Ayo pergi, Pa!!
-Yellow-
Terakhir yang Yellow adalah pintu bilik toilet yang tertutup kencang di belakangnya, terakhir yang Yellow ingat adalah tawa kejam menusuk telingah, tawa penuh kebencian itulah yang terakhir ia dengar sebelum telinganya berdenging dan akhirnya senyap bersama matanya yang tertutup rapat.
Dan terakhir yang Yellow rasakan adalah sakit di sekujur tubuhnya, dadanya ngilu dan nyeri di perutnya. Rasa sakit itu juga menjadi akhir yang ia rasakan saat itu. Kini rasa sakit itu tak lagi dia rasakan, telinganya juga tak lagi mendengar tawa menyakitkan itu yang ada hanya bunyi bib kecil di samping ranjang pesakitan yang kini ia tempati.
"Maa.."
Suaranya keluar serak mungkin karena habis ia pakai berteriak ketika orang-orang itu datang menyeretnya kedalam bilik toilet sekolah lalu memukulnya tanpa belas kasihan. Mengingat hal tersebut membuat airmatanya kembali mengalir deras, rasa sakit dan semuanya seakan kembali ia rasakan, ujaran kebencian itu seakan kembali dia dengar. Semuanya seakan kembali di putar ulang.

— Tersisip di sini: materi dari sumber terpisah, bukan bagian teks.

Lemma builds_writes s l (body : prog XlsxE unit) :
  writes s body l -> builds s l (with_sheet s body).
Proof using laws.
  intros Hb. apply builds_sheet. intros w Hc. destruct (Hb w Hc) as (Ha & Hs & He). split; [done|]. split; [done|].
  intros c r x Hon Hx. by rewrite (proj2 (He c r Hon)), Hx.
Qed.

(** The rows of one project begin with the same four cells. *)
Definition alike (sp : sheet_spec) : Prop := forall r r', r ∈ sp_rows sp -> r' ∈ sp_rows sp ->
  sr_ProjectID r = sr_ProjectID r' -> take 4 (sr_values r) = take 4 (sr_values r').

Definition described (sp : sheet_spec) : Prop := Forall (fun r => (4 <= length (sr_values r))%nat) (sp_rows sp).

Lemma content_flat sp w m :
  fits sp -> alike sp -> described sp ->
  (forall c r, on_sheet c r -> ~ merged v w (sp_sheet sp) c r) ->
  (forall c r x, on_sheet c r -> last_write (content sp) c r = Some x -> cell_of v w (sp_sheet sp) c r = Some x) ->
  m ∈ merges_of (project_spans 2 None (sr_ProjectID <$> sp_rows sp)) -> flat (sp_sheet sp) w m.
Proof.
  intros (_ & Hn & _) Hal Hd Hm Hc Hin. unfold merges_of in Hin.
  apply list_elem_of_In, in_flat_map in Hin as (s & Hs & Hin). destruct (Z.ltb_spec (ps_StartRow s) (ps_EndRow s)) as [Hlt|]; [|done].
  apply list_elem_of_In, list_elem_of_fmap in Hin as (col & -> & Hcol).
  set (idf := fun r => if r <? 2 then None else sr_ProjectID <$> sp_rows sp !! Z.to_nat (r - 2)).
  destruct (project_spans_spec idf (sr_ProjectID <$> sp_rows sp) 2 None) as [Hg _]; [|done|].
  { intros j id Hj. unfold idf. destruct (Z.ltb_spec (2 + Z.of_nat j) 2); [lia|]. replace (Z.to_nat (2 + Z.of_nat j - 2)) with j by lia.
    by rewrite list_lookup_fmap in Hj. }
  apply list_elem_of_In, (proj1 (Forall_forall _ _) Hg) in Hs as ([Hs0 _] & Hend & Hids). rewrite length_fmap in Hend.
  assert (1 <= col <= 4) as Hcol' by (clear -Hcol; repeat (apply elem_of_cons in Hcol as [->|Hcol]; [lia|]); by apply not_elem_of_nil in Hcol).
  assert (forall r, ps_StartRow s <= r <= ps_EndRow s -> exists row, sp_rows sp !! Z.to_nat (r - 2) = Some row /\ sr_ProjectID row = ps_ProjectID s) as Hrow.
  { intros r Hr. specialize (Hids r Hr). unfold idf in Hids. destruct (r <? 2); [done|]. destruct (sp_rows sp !! _) as [row|] eqn:E; [|done].
    exists row. split; [done|]. by injection Hids. }
  assert (forall r, ps_StartRow s <= r <= ps_EndRow s -> on_sheet col r) as Hon by (intros r Hr; split; lia).
  assert (forall r row, ps_StartRow s <= r <= ps_EndRow s -> sp_rows sp !! Z.to_nat (r - 2) = Some row ->
    cell_of v w (sp_sheet sp) col r = take 4 (sr_values row) !! Z.to_nat (col - 1)) as Hcell.
  { intros r row Hr E. pose proof (Forall_lookup_1 _ _ _ _ Hd E) as Hl. cbn in Hl.
    destruct (lookup_lt_is_Some_2 (sr_values row) (Z.to_nat (col - 1)) ltac:(clear -Hl Hcol'; lia)) as [x Hx]. rewrite lookup_take_lt by lia. rewrite Hx.
    apply Hc; [by apply Hon|]. replace col with (Z.of_nat (Z.to_nat (col - 1)) + 1) by lia. replace r with (Z.of_nat (Z.to_nat (r - 2)) + 2) by lia.
    by eapply content_row. }
  split; [lia|]. split; [apply Hon; lia|]. split; [apply Hon; lia|]. intros r Hr. split; [by apply Hm, Hon|].
  destruct (Hrow r Hr) as (row & E & Hid), (Hrow (ps_StartRow s) ltac:(lia)) as (row0 & E0 & Hid0).
  rewrite (Hcell r row Hr E), (Hcell (ps_StartRow s) row0 ltac:(lia) E0). f_equal. apply Hal; [by eapply list_elem_of_lookup_2..|congruence].
Qed.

"Loe tuh ya udah gue bilangan jangan deketin Biru, jangan deketin Violet tapi masih aja tau. Loe gak punya kuping atau emang loe gak punya malu hah??!!"
"Jangan karena hari ini loe pentas dan banyak yang suka sama akting norak loe itu, loe jadi ngerasa di atas angin ya anjing. Sekali sampah tetap aja sampah!!"
"Loe ada masalah apasih sama gue? Gue gak ada urusan sama kalian. Gue mau pulang"
"Diem!! Mulut sampah loe itu gak pantes buat ngomong sama gue. Sekarang loe rasain aja akibatnya loe gak ngedengerin gue"
"Maksud loe apa??"
"Diem!! gue bilang diem ya anjing!! Hajar guys!!"
"Ahhh Mama sakit Ma, tolong. Maa tolongin Yellow. Papa!!"
Yellow memberontak di ranjang pesakitan, tangan terulur seakan meminta pertolongan. Bayang-bayangan saat di toilet tadi terus berputar diotaknya. Dia seakan kembali lagi berada disana bahkan rasa sakitnya masih begitu segar dirasakannya.
"Papa!! Bawa Yellow pergi, Pa. Tolong. Papa!!"
Yellow terus berteriak memanggil Mama dan Papa, selang infus ditangan terlepas hingga berdarah tak ia pedulikan, tangannya masih terulur menggapai apa saja yang bisa ia gapai. Apa saja dan siapa saja yang bisa membawanya pergi dari rasa sakit ini.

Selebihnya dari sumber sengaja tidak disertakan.